## Problem to work on
Every line holding the string "Lemma" is to be copied from the entries below.

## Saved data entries
(** C25: the hook's type invariant and its count.  Every run of React's
    hook from [useActionState s] ends in a well-formed hook (a queue only
    behind a running action), pending exactly when some action is in
    flight, with as many actions in flight as dispatches minus
    settlements. *)
Theorem hook_runs_wf {St Pl : Type} (s : St) (es : list (@HookEvent St Pl)) h cs :
  run hook_step es (useActionState s) = Some (h, cs) ->
  wf h /\ (isPending h = true <-> in_flight h <> 0) /\
  in_flight h + sum_list (map is_settle es) = sum_list (map is_dispatch es).
Proof.
  intros Hrun.
  destruct (hook_run_count es (useActionState s) h cs (fun _ => eq_refl) Hrun) as [Hw Hc].
  split_and!; [done| |exact Hc].
  unfold isPending, in_flight. destruct (hk_running h); naive_solver.
Qed.

Lemma settle_drains_witness :
  wf (fst (dispatch (St:=nat) 2 (fst (dispatch 1 (useActionState 0))))) /\
  exists h' cs, run hook_step [Settle 5; Settle 6]
                  (fst (dispatch (St:=nat) 2 (fst (dispatch 1 (useActionState 0))))) =
                Some (h', cs) /\ isPending h' = false /\ cs = [(5, 2)].
Proof.
  assert (Hw : wf (fst (dispatch (St:=nat) 2 (fst (dispatch 1 (useActionState 0)))))).
  { apply dispatch_wf. }
  split; [exact Hw|].
  destruct (settle_drains _ [5; 6] Hw eq_refl) as (h' & cs & Hr & Hp & _).
  exists h', cs. split_and!; [exact Hr|exact Hp|].
  cbn in Hr. by injection Hr as _ <-.
Defined.

Lemma hook_runs_wf_witness :
  run hook_step [Dispatch 1; Dispatch 2; Settle 5] (useActionState (St:=nat) (Pl:=nat) 0) =
    Some (mk_hook 5 (Some 2) [], [(0, 1); (5, 2)]) /\
  in_flight (mk_hook (St:=nat) (Pl:=nat) 5 (Some 2) []) = 1.
Proof.
  assert (Hr : run hook_step [Dispatch 1; Dispatch 2; Settle 5]
    (useActionState (St:=nat) (Pl:=nat) 0) = Some (mk_hook 5 (Some 2) [], [(0, 1); (5, 2)]))
    by reflexivity.
  split; [exact Hr|]. destruct (hook_runs_wf 0 _ _ _ Hr) as (_ & _ & Hc). cbn in Hc |- *. lia.
Defined.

## Response to the exercise
Lemma settle_drains_witness :
Lemma hook_runs_wf_witness :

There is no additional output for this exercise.